Search code examples
pythonhtmlemailimaplib

Python search imap email for a string


New to python, having some trouble getting past this.
Am getting back emails from gmail via imap (with starter code from https://yuji.wordpress.com/2011/06/22/python-imaplib-imap-example-with-gmail/) and want to search a specific email (which I am able to fetch) for a specific string. Something like this

ids = data[0]
id_list = ids.split()
ids = data[0]
id_list = ids.split()
latest_email_id = id_list[-1]
result, data = mail.fetch(latest_email_id, "(RFC822)") 
raw_email = data[0][1] 

def search_raw():
    if 'gave' in raw_email:
        done = 'yes'
    else:
        done = 'no'

and it always sets done to no. Here's the output for the email (for the body section of the email)

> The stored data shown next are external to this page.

Lemma ProbeServer_indirection_trial_witness :
  RequiresCreateLink
    (Config (client (snd (ProbeServer Sample.portal (mkState Sample.fresh [])))))
  = true
  /\ RequiresCreateLink
       (Config (client (snd (ProbeServer Sample.legacyPortal
                               (mkState Sample.fresh [])))))
     = false.
Proof.
  split.
  - edestruct (ProbeServer_indirection_trial Sample.portal Sample.fresh [])
      as (Hpos & _ & _); [reflexivity | reflexivity | ].
    apply Hpos.
    eexists _, Sample.linkJSON, _.
    repeat split; try reflexivity. discriminate.
  - edestruct (ProbeServer_indirection_trial Sample.legacyPortal Sample.fresh [])
      as (_ & Hneg & _); [reflexivity | reflexivity | ].
    rewrite Hneg; [reflexivity|].
    intros (resp & j & response & Hr & Hs & _).
    vm_compute in Hr. injection Hr as <-. discriminate Hs.
Defined.

(** C7. ProbeServer never returns an error.  When its two requests could
    be built it returns nil whatever the transport does and whatever the
    answers hold, and a transport failure on the gzip trial leaves
    SupportsGzip at its prior value. *)
Theorem ProbeServer_swallows_failures E c log :
  (forall e, fst (ProbeServer E (mkState c log)) <> Err e)
  /\ (forall req1 req2,
        gzipProbeRequest E c = Some req1 ->
        linkProbeRequest E c = Some req2 ->
        fst (ProbeServer E (mkState c log)) = Ok tt
        /\ (forall msg,
              roundTrip E log req1 = Http.Failed msg ->
              SupportsGzip (Config (client (snd (ProbeServer E (mkState c log)))))
              = SupportsGzip (Config c))).
Proof.
  split; [intros e; apply ProbeServer_no_error|].
  intros req1 req2 H1 H2.
  rewrite (ProbeServer_run E c log req1 req2 H1 H2). split; [reflexivity|].
  intros msg Hf. cbn [snd client Config SupportsGzip]. rewrite Hf. apply orb_false_r.
Qed.

Lemma ProbeServer_swallows_failures_witness :
  ProbeServer Sample.deadPortal (mkState Sample.fresh [])
  = (Ok tt,
     mkState Sample.fresh
       (traffic (snd (ProbeServer Sample.deadPortal (mkState Sample.fresh []))))).
Proof.
  destruct (ProbeServer_swallows_failures Sample.deadPortal Sample.fresh []) as [_ H].
  edestruct H as [Hok Hkeep]; [reflexivity | reflexivity | ].
  specialize (Hkeep _ eq_refl).
  destruct (ProbeServer Sample.deadPortal (mkState Sample.fresh [])) as [o st'] eqn:Hp.
  simpl in Hok. subst o. vm_compute in Hp. injection Hp as <-. reflexivity.
Defined.

(** C8. A handshake that is served and decodes sets Token to the decoded
    js.token and leaves PortalURL, MAC, Timezone and both capability
    flags as they were.  A transport failure, a body that does not
    decode, and a request that cannot be built each return an error and
    leave the client, Token included, unchanged. *)
Theorem Authenticate_frame E c log :
  (forall req resp j response,
      handshakeRequest E c = Some req ->
      roundTrip E log req = Http.Served resp ->
      Http.readJSON (Http.RespBody resp) = Some j ->
      decodeHandshake (jsonFold E) j = Some response ->
      Authenticate E (mkState c log)
      = (Ok tt,
         mkState
           (mkStalkerClient (PortalURL c) (MAC c) (Timezone c)
              (HandshakeResponse.Token (HandshakeResponse.Js response)) (Config c))
           (log ++ [(req, Http.Served resp)])))
  /\ (forall req msg,
        handshakeRequest E c = Some req ->
        roundTrip E log req = Http.Failed msg ->
        Authenticate E (mkState c log)
        = (Err (Errorf "handshake request failed" (TransportError msg)),
           mkState c (log ++ [(req, Http.Failed msg)])))
  /\ (forall req resp,
        handshakeRequest E c = Some req ->
        roundTrip E log req = Http.Served resp ->
        (Http.readJSON (Http.RespBody resp) = None
         \/ exists j, Http.readJSON (Http.RespBody resp) = Some j
                      /\ decodeHandshake (jsonFold E) j = None) ->
        Authenticate E (mkState c log)
        = (Err (Errorf "failed to parse handshake response" DecodeError),
           mkState c (log ++ [(req, Http.Served resp)])))
  /\ (handshakeRequest E c = None ->
      Authenticate E (mkState c log)
      = (Err (Errorf "failed to create handshake request" UrlError), mkState c log)).
Proof.
  repeat apply conj.
  - apply Authenticate_ok.
  - apply Authenticate_transport_failure.
  - apply Authenticate_decode_failure.
  - apply Authenticate_no_request.
Qed.
Lemma NoDup_snoc (l : list string) (k : string) :
  List.NoDup l -> ~ In k l -> List.NoDup (l ++ [k]).
Proof.
  induction 1 as [|x l Hx Hl IH]; intros Hk; simpl.
  - repeat constructor. simpl. tauto.
  - constructor.
    + intros Hin. apply in_app_or in Hin as [Hin | [<- | []]]; [contradiction|].
      apply Hk. now left.
    + apply IH. intros Hin. apply Hk. now right.
Qed.

Lemma set_prop_keys_NoDup k v (ps : props) :
  List.NoDup (map fst ps) -> List.NoDup (map fst (set_prop k v ps)).
Proof.
  intros Hnd. destruct (in_dec string_dec k (map fst ps)) as [Hin | Hout].
  - assert (Hkeys : map fst (set_prop k v ps) = map fst ps); [|now rewrite Hkeys].
    clear Hnd. induction ps as [|[k' v'] ps IH]; [contradiction|]. simpl.
    destruct (String.eqb k k') eqn:E.
    + apply String.eqb_eq in E. now subst.
    + simpl. f_equal. apply IH. destruct Hin as [Heq | Hin]; [|exact Hin].
      simpl in Heq. subst. now rewrite String.eqb_refl in E.
  - rewrite set_prop_absent by assumption. rewrite map_app. simpl.
    now apply NoDup_snoc.
Qed.

Lemma delete_after_set k v (keep : string * value -> bool) (ps : props) :
  delete_prop k (List.filter keep (set_prop k v ps))
  = delete_prop k (List.filter keep ps).
Proof.
  induction ps as [|[k' v'] ps IH]; simpl.
  - destruct (keep (k, v)); simpl; [now rewrite String.eqb_refl | reflexivity].
  - destruct (String.eqb k k') eqn:E.
    + apply String.eqb_eq in E. subst k'. simpl.
      destruct (keep (k, v)), (keep (k, v')); simpl; rewrite ?String.eqb_refl; reflexivity.
    + simpl. destruct (keep (k', v')); simpl; rewrite ?E, IH; reflexivity.
Qed.

Lemma delete_prop_filter k (keep : string * value -> bool) (ps : props) :
  delete_prop k (List.filter keep ps) = List.filter keep (delete_prop k ps).
Proof.
  induction ps as [|[k' v'] ps IH]; simpl; [reflexivity|].
  destruct (keep (k', v')) eqn:Hkeep, (String.eqb k k') eqn:E; simpl;
    rewrite ?E, ?Hkeep, IH; reflexivity.
Qed.

Lemma Object_assign_fresh (config : value) :
  distinct_names config ->
  Object_assign [] config = List.filter not_proto (ownEnumerable config).
Proof.
  intros Hnd. unfold Object_assign.
  rewrite assign_fresh_keys; [reflexivity|].
  simpl. now apply ownEnumerable_distinct.
Qed.

(** X5. In a coverage run the project's [sourceMap] setting has no effect:
    two configurations whose own properties are the same once [sourceMap]
    is left out of both, wherever it stands in either and whether or not
    both have it, give the same outcome on every file. *)
Theorem coverage_run_ignores_sourceMap (tm : compiler) (w1 w2 : World)
    (calls1 calls2 : list call)
    (src path : string) (config : value) (options : props) :
  distinct_names (CompilerConfig w1) ->
  distinct_names (CompilerConfig w2) ->
  delete_prop "sourceMap" (ownEnumerable (CompilerConfig w1))
  = delete_prop "sourceMap" (ownEnumerable (CompilerConfig w2)) ->
  truthy (lookup_prop "instrument" options) = true ->
  fst (process tm src path config options (state_after tm w1 calls1))
  = fst (process tm src path config options (state_after tm w2 calls2)).
Proof.
  intros Hnd1 Hnd2 Hsame Hinstr.
  destruct (endsWith path ".ts" || endsWith path ".tsx") eqn:Htest.
  - apply typescript_path_test in Htest.
    rewrite !(process_outcome tm _ _ _ _ _ _ (state_after_config tm _ _) Htest).
    rewrite Hinstr. unfold effective_config.
    rewrite !Object_assign_fresh by assumption.
    now rewrite !delete_prop_filter, Hsame.
  - now rewrite !(process_passthrough tm _ _ _ _ _ Htest).
Qed.

Lemma coverage_run_ignores_sourceMap_witness :
  fst (process sample_compiler "x" "a.ts" VNull [("instrument"%string, VBool true)]
         (state_after sample_compiler
            {| own_source := sample_source;
               tsconfig_json := Some (Return (VObj [("compilerOptions"%string,
                 VObj [("sourceMap"%string, VBool false);
                       ("target"%string, VStr "es5")])])) |} []))
  = fst (process sample_compiler "x" "a.ts" VNull [("instrument"%string, VBool true)]
           (state_after sample_compiler
              {| own_source := sample_source;
                 tsconfig_json := Some (Return (VObj [("compilerOptions"%string,
                   VObj [("target"%string, VStr "es5");
                         ("sourceMap"%string, VBool true)])])) |} [])).
Proof.
  apply (coverage_run_ignores_sourceMap sample_compiler
           {| own_source := sample_source;
              tsconfig_json := Some (Return (VObj [("compilerOptions"%string,
                VObj [("sourceMap"%string, VBool false);
                      ("target"%string, VStr "es5")])])) |}
           {| own_source := sample_source;
              tsconfig_json := Some (Return (VObj [("compilerOptions"%string,
                VObj [("target"%string, VStr "es5");
                      ("sourceMap"%string, VBool true)])])) |} [] []).
  - simpl. repeat constructor; simpl; intuition discriminate.
  - simpl. repeat constructor; simpl; intuition discriminate.
  - reflexivity.
  - reflexivity.
Defined.
(** * StellarSwipe backend: entities, exception filter, logging interceptor

    A shallow embedding of the TypeScript sources

      - the [FeeTransaction] entity with its [FeeStatus] / [FeeTier] enums,
      - the [User] entity,
      - [GlobalExceptionFilter.catch],
      - [LoggingInterceptor.intercept],
      - the [appConfig] factory,

    together with the fee-settlement core that the specification describes
    on top of the [FeeTransaction] entity (money arithmetic, the status
    state machine and [requestRefund]).  The parts that have no source file
    are marked "Modelled from the spec". *)

From Stdlib Require Import ZArith Lia Ascii.
From stdpp Require Import gmap strings list fin_maps pretty.

Set Warnings "-register-all".
Local Open Scope string_scope.
Local Open Scope Z_scope.

(* ===================================================================== *)
(** * JavaScript values *)
(* ===================================================================== *)

(** A JavaScript value as far as the sources handle one: the JSON values
    plus [undefined].  Objects keep their keys in insertion order. *)
Inductive JValue : Type :=
| JUndefined
| JNull
| JBool (b : bool)
| JNum (n : Z)
| JStr (s : string)
| JArr (items : list JValue)
| JObj (fields : list (string * JValue)).

Abbreviation JObject := (list (string * JValue)).

(** [obj[key]]: the first binding of [key], [undefined] when there is none. *)
Fixpoint get_prop (key : string) (o : JObject) : JValue :=
  match o with
  | [] => JUndefined
  | (k, v) :: rest => if String.eqb k key then v else get_prop key rest
  end.

(** [key in obj] for own properties. *)
Definition has_key (key : string) (o : JObject) : bool :=
  existsb (fun kv => String.eqb (fst kv) key) o.

(** The key appears in the JSON text of [o]: [JSON.stringify] writes an
    own property unless its value is [undefined]. *)
Definition json_has (key : string) (o : JObject) : bool :=
  has_key key o && match get_prop key o with JUndefined => false | _ => true end.

(** JavaScript truthiness, as [||] and [&&] test it. *)
Definition truthy (v : JValue) : bool :=
  match v with
  | JUndefined | JNull => false
  | JBool b => b
  | JNum n => negb (n =? 0)
  | JStr s => negb (String.eqb s "")
  | JArr _ | JObj _ => true
  end.

(** [a || b] *)
Definition js_or (a b : JValue) : JValue := if truthy a then a else b.

(* ===================================================================== *)
(** * The ambient world: clock and logger *)
(* ===================================================================== *)

(** A [Date] is its epoch time in milliseconds. *)
Abbreviation Date := Z.

(** What the sources use of [@nestjs/common]'s exceptions. *)
Module Nest.

(** An [HttpException]: [getStatus()], [getResponse()] (a string or an
    object) and the inherited [message]. *)
Record HttpException := {
  getStatus : Z;
  getResponseBody : string + JObject;
  http_message : string;
}.

(** A value that was thrown and caught as [unknown]: an [HttpException],
    another [Error] with its [name], [message] and [stack], or any other
    value. *)
Inductive Thrown :=
| ThrownHttp (e : HttpException)
| ThrownError (name message : string) (stack : JValue)
| ThrownOther (v : JValue).

End Nest.

Inductive LogLevel := LDebug | LError.

(** A call of the logger: [logger.level(message, ...optionalParams)].  The
    only optional parameter the sources ever pass is a caught exception. *)
Record LogEntry := {
  log_level : LogLevel;
  log_context : string;
  log_message : string;
  log_params : list Nest.Thrown;
}.

(** The part of the process state the sources read or write: the system
    clock (the [n]-th reading it will give), how many readings were taken,
    the lines written through [Logger], and the status code of the
    response under way.  That response is a mutable object which the route
    handler is free to change while it runs, so a reading of
    [response.statusCode] is, like a reading of the clock, given from
    outside: the [n]-th one gives [w_statusCode n]. *)
Record World := {
  w_clock : nat -> Z;
  w_reads : nat;
  w_log : list LogEntry;
  w_statusCode : nat -> Z;
  w_status_reads : nat;
}.

(** Computations that read the clock and write log lines. *)
Definition M (A : Type) : Type := World -> A * World.

#[global] Instance M_ret : MRet M := fun A a w => (a, w).
#[global] Instance M_bind : MBind M :=
  fun A B k m w => let '(a, w') := m w in k a w'.

(** [new Date()] / [Date.now()] *)
Definition now : M Date :=
  fun w => (w_clock w (w_reads w),
            {| w_clock := w_clock w; w_reads := S (w_reads w); w_log := w_log w;
               w_statusCode := w_statusCode w; w_status_reads := w_status_reads w |}).
(** ** Images *)

Lemma data_uri_prefix (b : string) :
  startswith ("data:image/png;base64," ++ b)%string "data:image" = true.
Proof. reflexivity. Qed.

Lemma image_url_returns w (image_path url : string) (st st' : state) :
  image_url w image_path st = (st', Return url) ->
  st' = st /\ startswith url "data:image" = true.
Proof.
  unfold image_url.
  destruct (startswith image_path "data:image") eqn:Hpre.
  - unfold ret. by intros [= <- <-].
  - unfold bind, open_read.
    destruct (fs st !! image_path) as [[data|]|]; [|discriminate..].
    unfold ret. intros [= <- <-]. split; [reflexivity|apply data_uri_prefix].
Qed.

(** Whenever [image_url] returns, what it returns is a data URI, the
    state is untouched, and handing the reference back to [image_url]
    returns it unchanged: no file is read for it and it is not encoded a
    second time. *)
Theorem image_url_is_data_uri
    (w : world) (image_path url : string) (st st' : state) :
  image_url w image_path st = (st', Return url) ->
  st' = st
  /\ startswith url "data:image" = true
  /\ forall st2, image_url w url st2 = (st2, Return url).
Proof.
  intros Hurl. destruct (image_url_returns _ _ _ _ _ Hurl) as [-> Hdata].
  split; [reflexivity|]. split; [exact Hdata|].
  intros st2. unfold image_url. by rewrite Hdata.
Qed.

Lemma image_url_is_data_uri_witness :
  image_url (sample_world (stream_of [])) "data:image/png;base64,iVBORw=="
    (initial ∅)
  = (initial ∅, Return "data:image/png;base64,iVBORw==").
Proof.
  exact (proj2 (proj2 (image_url_is_data_uri (sample_world (stream_of []))
                         "shot.png" "data:image/png;base64,iVBORw=="
                         (initial sample_files) (initial sample_files)
                         eq_refl))
           (initial ∅)).
Defined.

(** [encode_image] and the image reference agree on what can be read:
    where [encode_image] returns the base64 text of a file, [image_url]
    returns that text behind the PNG data-URI header, and where
    [encode_image] raises, [image_url] raises as well, though not
    always the same exception: [encode_image] reports a missing path
    itself, [image_url] passes on what [open] raises.  Neither changes
    the state. *)
Theorem encode_image_agrees_with_image_url
    (w : world) (image_path : string) (st : state) :
  startswith image_path "data:image" = false ->
  (encode_image w image_path st).1 = st
  /\ match (encode_image w image_path st).2 with
     | Return b64 =>
         image_url w image_path st
         = (st, Return ("data:image/png;base64," ++ b64)%string)
     | Raise _ => exists e', image_url w image_path st = (st, Raise e')
     end.
Proof.
  intros Hpre. unfold encode_image, image_url, bind, path_exists, open_read.
  rewrite Hpre. cbv beta.
  destruct (fs st !! image_path) as [[data|]|] eqn:Hfs; cbn; rewrite ?Hfs; cbn.
  - split; reflexivity.
  - split; [reflexivity|]. eexists. reflexivity.
  - split; [reflexivity|]. eexists. reflexivity.
Qed.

Content-Type multipart/related;boundary=1_56D8EAE1_29AD7EA0;type="text/html"
--1_56D8EAE1_29AD7EA0
Content-Type text/html;charset="UTF-8"
Content-Transfer-Encoding base64

PEhUTUw+CiAgICAgICAgPEhFQUQ+CiAgICAgICAgICAgICAgICA8VElUTEU+PC9USVRMRT4KICAg
ICAgICA8L0hFQUQ+CiAgICAgICAgPEJPRFk+CiAgICAgICAgICAgICAgICA8UCBhbGlnbj0ibGVm
dCI+PEZPTlQgZmFjZT0iVmVyZGFuYSIgY29sb3I9IiNjYzAwMDAiIHNpemU9IjIiPlNlbnQgZnJv
bSBteSBtb2JpbGUuCiAgICAgICAgICAgICAgICA8QlI+X19fX19fX19fX19fX19fX19fX19fX19f
X19fX19fX19fX19fX19fX19fX19fX19fX19fX19fX19fX19fXzwvRk9OVD48L1A+CgogICAgICAg
ICAgICAgICAgPFBSRT4KR2F2ZQoKPC9QUkU+CiAgICAgICAgPC9CT0RZPgo8L0hUTUw+Cg==
--1_56D8EAE1_29AD7EA0--

I know the issue is the html, but can't seem to figure out how to parse the email properly.

Thank you!


Solution

  • The text above is base64 encoding. Python has a module named base64 which gives you the ability to decode it.

    import base64
    import re
    
    
    def has_gave(raw_email):
        email_body = base64.b64decode(raw_email)
        match = re.search(r'.*gave.*', email_body , re.IGNORECASE)
        if match:
            done = 'yes'
            print 'match found for word ', match.group()
        else:
            done = 'no'
            print 'no match found'
    
        return done